I bet you thought this was a post about plates, didn’t you?
The thing I’ve come to understand is that buying cheap shit costs more in the long run. It costs more financially, because it wears out and must be replaced over and over again. It costs more personally because cheap shit looks, functions, and feels crappy. It costs more globally because cheap shit is toxic and destructive to living things. It costs more politically because the makers of cheap shit have purchased our elected officials to do their bidding without a single ounce of regard for the future of their constituents, this country, or the planet. Citizens United has ensured that corporations have more rights than we do, and the great corporate takeover is almost complete.
There are more of us, though. They need us. We don’t have to keep shitting where we eat.

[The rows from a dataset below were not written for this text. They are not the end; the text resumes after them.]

(** The two passes of the loop, started where nothing is marked yet. *)
Lemma inquiry_loop_marks fuel p s s' n :
  sections_of (state s) = [] ->
  inquiry_loop W fuel p 0 s = (s', Return n) ->
  sections_of (state s')
  = if says_complete W (agent_reply W (length (calls s)))
       || says_complete W (agent_reply W (S (length (calls s))))
    then ["initial_inquiry"%string] else [].
Proof.
  intros E H.
  assert (G0 : inquiry_guard 0 (state s) = true).
  { apply inquiry_guard_true. rewrite E. split; [intros []|lia]. }
  destruct fuel as [|fuel].
  { cbn [inquiry_loop] in H. rewrite bind_get_state, G0 in H. discriminate H. }
  rewrite (inquiry_loop_step _ _ _ _ G0) in H.
  apply bind_return_inv in H. destruct H as (s1 & u & B1 & H).
  pose proof (inquiry_body_marks _ _ _ _ B1) as M1. rewrite E in M1.
  pose proof (inquiry_body_calls p s) as C1. rewrite B1 in C1. cbn [fst] in C1.
  cbn [Nat.add] in H.
  destruct (says_complete W (agent_reply W (length (calls s)))).
  { rewrite inquiry_loop_exit in H
      by (apply inquiry_guard_done; rewrite M1; left; reflexivity).
    inversion H. subst. exact M1. }
  cbn [app orb] in M1 |- *.
  assert (G1 : inquiry_guard 1 (state s1) = true).
  { apply inquiry_guard_true. rewrite M1. split; [intros []|lia]. }
  destruct fuel as [|fuel].
  { cbn [inquiry_loop] in H. rewrite bind_get_state, G1 in H. discriminate H. }
  rewrite (inquiry_loop_step _ _ _ _ G1) in H.
  apply bind_return_inv in H. destruct H as (s2 & u2 & B2 & H).
  pose proof (inquiry_body_marks _ _ _ _ B2) as M2. rewrite M1 in M2.
  rewrite C1, length_app in M2. cbn [length] in M2. rewrite Nat.add_1_r in M2.
  cbn [Nat.add] in H.
  rewrite inquiry_loop_exit in H.
  - inversion H. subst. exact M2.
  - destruct (inquiry_guard 2 (state s2)) eqn:G2; [|reflexivity].
    apply inquiry_guard_true in G2. lia.
Qed.

(** C1 (amended): a completed run leaves in [complete_sections] exactly
    ["initial_inquiry"], ["diagnosis"], ["treatment plan"], in this order
    and each once, when the first reply of the supervising model or, failing
    that, its second reply says that the inquiry is complete; otherwise it
    leaves exactly ["diagnosis"], ["treatment plan"]. *)
Theorem complete_sections_of_run (fuel : nat) (console : list string)
    (s' : Session) (r : string) :
  kickoff W fuel (initial_session console) = (s', Return r) ->
  sections_of (state s')
  = (if says_complete W (agent_reply W 0) || says_complete W (agent_reply W 1)
     then ["initial_inquiry"%string] else [])
    ++ ["diagnosis"%string; "treatment plan"%string].
Proof.
  unfold kickoff. intros H.
  apply bind_return_inv in H. destruct H as (s1 & p_state & H1 & H).
  apply bind_return_inv in H. destruct H as (s2 & p_outline & H2 & H).
  apply bind_return_inv in H. destruct H as (s3 & p_diag & H3 & H).
  apply bind_return_inv in H. destruct H as (s4 & p_outline' & H4 & H5).
  pose proof (get_user_input_sections fuel (initial_session console)) as E1.
  rewrite H1 in E1. cbn in E1.
  pose proof (get_user_input_calls fuel (initial_session console)) as C1.
  rewrite H1 in C1. cbn in C1.
  unfold inquiry_assistance in H2.
  apply bind_return_inv in H2. destruct H2 as (sl & n & L & H2).
  rewrite bind_get_state in H2. inversion H2. subst s2 p_outline. clear H2.
  pose proof (inquiry_loop_marks _ _ _ _ _ E1 L) as E2. rewrite C1 in E2.
  cbn [length] in E2.
  apply diagnosis_assistance_sections in H3.
  apply treatment_plan_creation_sections in H4.
  pose proof (multiagents_report_sections p_outline' s4) as E5.
  rewrite H5 in E5. cbn [fst] in E5.
  rewrite E5, H4, H3, E2.
  destruct (says_complete W (agent_reply W 0) || says_complete W (agent_reply W 1));
    reflexivity.
Qed.


(** *** The audience level *)

(** C7: intake stores the audience level once, as ["professional"], one of
    the enumerated values (and one of the values the code accepts); every
    later stage leaves it as it is, whatever its outcome; so it is that
    value at the end of every run, completed or not. *)
Theorem audience_level_set_once (fuel : nat) :
  (forall s, get_user_input (S fuel) s
             = (mkSession (set_audience_level "professional"
                             (set_initial_inquiry intake_record (state s)))
                          (stdin s) (calls s) (uuids s) (files s),
                Return (set_audience_level "professional"
                          (set_initial_inquiry intake_record (state s)))))
  /\ In "professional" spec_audience_levels
  /\ In "professional" audience_choices
  /\ (forall p s, audience_level (state (fst (inquiry_assistance W fuel p s)))
                  = audience_level (state s))
  /\ (forall p s, audience_level (state (fst (diagnosis_assistance W fuel p s)))
                  = audience_level (state s))
  /\ (forall p s, audience_level (state (fst (treatment_plan_creation W p s)))
                  = audience_level (state s))
  /\ (forall p s, audience_level (state (fst (multiagents_report W p s)))
                  = audience_level (state s))
  /\ (forall console,
        audience_level (state (fst (kickoff W (S fuel) (initial_session console))))
        = "professional").
Proof.
  split; [reflexivity|].
  split; [cbn; tauto|].
  split; [cbn; tauto|].
  split; [intros; apply inquiry_assistance_audience|].
  split; [intros; apply diagnosis_assistance_audience|].
  split; [intros; apply treatment_plan_creation_audience|].
  split; [intros; apply multiagents_report_audience|].
  intros console. unfold kickoff.
  assert (K : forall p, keeps (fun s => audience_level (state s))
    (p_outline <- inquiry_assistance W (S fuel) p ;;
     p_diagnosis_result <- diagnosis_assistance W (S fuel) p_outline ;;
     p_outline' <- treatment_plan_creation W p_diagnosis_result ;;
     multiagents_report W p_outline')).
  { intros p.
    apply keeps_bind; [apply inquiry_assistance_audience|intros].
    apply keeps_bind; [apply diagnosis_assistance_audience|intros].
    apply keeps_bind; [apply treatment_plan_creation_audience|intros].
    apply multiagents_report_audience. }
  unfold bind at 1.
  change (get_user_input (S fuel) (initial_session console))
    with (mkSession (set_audience_level "professional"
                       (set_initial_inquiry intake_record default_PatientState))
                    console [] 0 [],
          Return (set_audience_level "professional"
                    (set_initial_inquiry intake_record default_PatientState))).
  cbv iota. rewrite K. reflexivity.
Qed.

(** *** The elimination loop *)

Lemma elimination_loop_ready fuel a loc s :
  ready_to_treatment_plan loc = true ->
  elimination_loop W fuel a loc s = (s, Return loc).
Proof. intros H. destruct fuel; cbn [elimination_loop]; rewrite H; reflexivity. Qed.

Lemma elimination_loop_step fuel a loc s :
  ready_to_treatment_plan loc = false ->
  elimination_loop W (S fuel) a loc s
  = bind (elimination_body W a loc) (fun loc' => elimination_loop W fuel a loc') s.
Proof. intros H. cbn [elimination_loop]. rewrite H. reflexivity. Qed.

(** C3: when the reply of the elimination agent says, in any letter case,
    that no further inquiries are needed, that pass is the last one: the
    loop returns after exactly one invocation, with the conclusion and the
    basis of the reply, whatever alternatives were left. *)
Theorem elimination_stops_on_no (fuel : nat) (a : string) (loc : DiagLocals)
    (s : Session) (d : dict) (answer : string) :
  ready_to_treatment_plan loc = false ->
  json_loads W (agent_reply W (length (calls s))) = Decoded (PDict d) ->
  Py.dict_get_or d "further_inquiries_needed" (PStr "unknown") = PStr answer ->
  PyStr.lower answer = "no"%string ->
  elimination_loop W (S fuel) a loc s
  = (log_call PossibilitiesEliminationCrew (elimination_inputs a loc (state s)) s,
     Return (mkDiagLocals
               (Py.dict_get_or d "diagnosis_conclusion" (PStr "无更新诊断结论"))
               (Py.dict_get_or d "diagnosis_basis" (PStr "无更新诊断依据"))
               (list_of_other_diagnosis_possibility loc)
               (str_of_other_diagnosis_possibility loc)
               (suggested_dialectics loc) true)).
Proof.
  intros Hr Hj Hf Hn.
  rewrite (elimination_loop_step _ _ _ _ Hr).
  unfold bind at 1. unfold elimination_body.
  rewrite bind_get_state, bind_kickoff_crew.
  unfold bind at 1. unfold loads_or. rewrite Hj.
  cbn [ret Py.get lift bind]. rewrite Hf. cbn [Py.lower]. rewrite Hn.
  cbn [String.eqb Ascii.eqb Bool.eqb ret].
  apply elimination_loop_ready. reflexivity.
Qed.

Lemma show_each_from (l : list pyval) : forall n k s,
  k + n <= length l ->
  for_each (seq k n) (fun i => lift (Py.getitem (PList l) i) ;;; ret tt) s
  = (s, Return tt).
Proof.
  induction n as [|n IH]; intros k s H; [reflexivity|].
  cbn [seq for_each]. unfold bind at 1. unfold bind at 1. cbn [lift Py.getitem].
  destruct (nth_error l k) eqn:E.
  - cbn [ret]. apply IH. lia.
  - apply nth_error_None in E. lia.
Qed.

Lemma show_each_list (l : list pyval) s :
  show_each (PList l) (length l) s = (s, Return tt).
Proof. unfold show_each. apply show_each_from. lia. Qed.





(** *** The diagnosis stage without alternatives *)

Lemma returns_only_bind {A B} (Q : B -> Prop) (m : M A) (k : A -> M B) :
  (forall a, returns_only Q (k a)) -> returns_only Q (bind m k).
Proof.
  intros Hk s s' b H. apply bind_return_inv in H.
  destruct H as (s1 & a & _ & H). exact (Hk a s1 s' b H).
Qed.

Lemma returns_only_ret {B} (Q : B -> Prop) (b : B) : Q b -> returns_only Q (ret b).
Proof. intros H s s' b' E. inversion E. subst. exact H. Qed.

Lemma record_examination_calls k v : keeps calls (record_examination k v).
Proof. unfold record_examination. calls_keeps. Qed.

We can, collectively, fight back to ensure a better future for our children, their children, the flora and fauna, and the planet itself.
Finally, the point, and this applies to more than pots or plates, I believe it is worth the effort to invest in quality with a mindful eye towards the complexities of the impact of your consumption. I promise it will cost you (and everyone else) less in the long run. We don’t need more; we need less, and we need better. I’m also a lifetime thrift shopper, and you can find lots of beautifully made older items if you take the time to dig through the detritus. Reduce, reuse, recycle. We can stop mindlessly consuming before everyone and everything is consumed.
You, me, everyone else, and the planet, are worth it.
And with that, I have some pans to peruse.
Shared because everyone should consider and act as you suggest. It's been a long time practice here at the Hermitage.
You'll appreciate this one: When working in radio, I was threatened with dismissal because I refused to write copy or voice any adverts/promos with "Shop till you drop."
Very well said...if we don't reuse, recycle and buy sustainable...this world is in for a world of hurt! I agree with you....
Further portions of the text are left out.